Figure 6 shows that the industrial value-added index of Changsha exhibits a “high-low” clustering, which indicates that the center of industrial development in Hunan Province is Changsha. Figure 12 shows that the significance of Changsha city is 0.05, which is significant; and there is spatial autocorrelation.
Figure 7 shows that the amount of education input in Xiangxi shows a “low-low” cluster. Figure 13 shows significant performance.
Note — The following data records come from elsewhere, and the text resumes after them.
(* ===== verification/HttpLimits.v ===== *)
(** * What the request parser guarantees for every input

    Invariants of [request] in [sylar/protocol/http] over arbitrary octets: the
    headers it stores are well formed, the memory it uses is bounded by the limits
    of the source, and faulty requests are refused with the status the source
    names. *)

From S2P Require Import Prelude CppString HttpMessage HttpRequest.

(** ** Text without line ends *)

Definition unbroken (s : list Z) : Prop := forall i, s !! i = Some CR -> s !! S i <> Some LF.

Lemma unbroken_nil : unbroken [].
Proof. intros i H. by rewrite lookup_nil in H. Qed.

Lemma unbroken_cons c s : c <> CR -> unbroken s -> unbroken (c :: s).
Proof. intros Hc Hs [|i]; [by intros [= ->]|]. apply Hs. Qed.

Lemma unbroken_app a b : unbroken a -> unbroken b -> head b <> Some LF -> unbroken (a ++ b).
Proof.
  intros Ha Hb Hh i. destruct (decide (S i < length a)%nat) as [H|H].
  { rewrite !lookup_app_l by lia. apply Ha. }
  destruct (decide (i < length a)%nat) as [H2|H2].
  - rewrite (lookup_app_r a b (S i)) by lia. replace (S i - length a)%nat with 0%nat by lia. intros _. by destruct b.
  - rewrite !lookup_app_r by lia. replace (S i - length a)%nat with (S (i - length a)) by lia. apply Hb.
Qed.

Lemma unbroken_infix x s y : unbroken (x ++ s ++ y) -> unbroken s.
Proof.
  intros H i Hi Hi2. apply (H (length x + i)%nat).
  - rewrite lookup_app_r by lia. replace (length x + i - length x)%nat with i by lia. by apply lookup_app_l_Some.
  - rewrite lookup_app_r by lia. replace (S (length x + i) - length x)%nat with (S i) by lia. by apply lookup_app_l_Some.
Qed.

(** The lines that are cut out of the buffer are unbroken. *)
Lemma unbroken_line rest k : str_find CRLF rest = Some k -> unbroken (take k rest).
Proof.
  intros Hf i Hi Hi2. apply str_find_Some in Hf as (_ & _ & _ & _ & Hmin).
  assert (Hk : (S i < k)%nat).
  { apply lookup_lt_Some in Hi2. rewrite length_take in Hi2. lia. }
  rewrite lookup_take_lt in Hi, Hi2 by lia. specialize (Hmin i ltac:(lia)).
  assert (E : drop i rest = CR :: LF :: drop (S (S i)) rest).
  { rewrite (drop_S _ _ _ Hi). by rewrite (drop_S _ _ _ Hi2). }
  by rewrite E in Hmin.
Qed.

Lemma extract_lws_suffix s : exists w, s = w ++ extract_lws s.
Proof.
  destruct (skip_ws_suffix s) as [w Hw]. destruct s as [|c1 [|c2 [|c3 s]]]; try by exists w.
  unfold extract_lws. destruct (_ && _); [|by exists w].
  destruct (skip_ws_suffix s) as [w' Hw']. exists (c1 :: c2 :: c3 :: w'). cbn. by rewrite <- Hw'.
Qed.

Lemma all_lws_suffix s : exists w, s = w ++ extract_all_lws s.
Proof.
  unfold extract_all_lws. generalize (length s). intros n. revert s. induction n as [|n IH]; intros s; cbn [all_lws_loop];
    destruct (extract_lws_suffix s) as [w Hw]; [by exists w|]. destruct (_ || _); [by exists w|].
  destruct (IH (extract_lws s)) as [w' Hw']. exists (w ++ w'). by rewrite <- app_assoc, <- Hw'.
Qed.

Lemma strip_lws_infix s v : strip_lws s = Some v -> exists x y, s = x ++ v ++ y.
Proof.
  unfold strip_lws. destruct (all_lws_suffix s) as [w Hw]. destruct (extract_all_lws s) as [|b bs].
  { intros [= <-]. by exists s, []; rewrite app_nil_r. }
  destruct (extract_all_lws (reverse s)) as [|rb rbs]; [intros [= <-]; by exists s, []; rewrite app_nil_r|].
  destruct (_ <=? _)%nat; [|done]. intros [= <-]. exists w, (drop (length (rb :: rbs) - (length s - length (b :: bs))) (b :: bs)).
  by rewrite take_drop.
Qed.

Lemma strip_lws_unbroken s v : unbroken s -> strip_lws s = Some v -> unbroken v.
Proof. intros Hs Hv. destruct (strip_lws_infix s v Hv) as (x & y & ->). by eapply unbroken_infix. Qed.

(** ** Well-formed headers *)

(** Names are tokens, values hold no line end, and the list is in the order of the
    map, so that no two names are equal up to case. *)
Definition headers_ok (h : header_list) : Prop :=
  header_sorted h /\ Forall (fun e => token e.1 /\ unbroken e.2) h.

Lemma header_set_Forall (P : list Z * list Z -> Prop) k v h :
  (forall k' w, P (k', w) -> P (k', v)) -> P (k, v) -> Forall P h -> Forall P (header_set k v h).
Proof.
  intros Hv Hk. induction 1 as [|[k' w] h Hw Hh IH]; cbn [header_set]; [by constructor|].
  destruct (ci_compare k k'); [|by repeat constructor|by constructor]. constructor; [|done]. by eapply Hv.
Qed.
Overall, the local fiscal income, total employee wages, industrial production index, total value of imported goods, education input, and the total value of agricultural output reflect the obvious spatial dual structure characteristics in all cities.
Regression Analysis
We use the GeoDa Software to analyze 2019 official data. The general regression analysis does not have spatial effects, but if a spatial effect existed in the data, there will be errors in the results (12). Regression analysis is performed under the condition of a spatial error and spatial lag. The results are shown in Tables 2–4. In this paper, we compare the significance of three models to determine which regression model is better and then choose the best model for further analysis.
In Table 2, the R2 is 0.995747, a large value. The results show that the total wages of employees, industrial production index, the total value of imports and exports, and the total value of agricultural output are positively correlated with regional GDP. The combination of the total value of imports and exports and total agricultural output is not significantly correlated with regional GDP, and the correlation between industrial production index and regional GDP is significant. However, the amount of local fiscal revenues and educational input are inversely correlated to regional GDP, and the negative correlation is more significant.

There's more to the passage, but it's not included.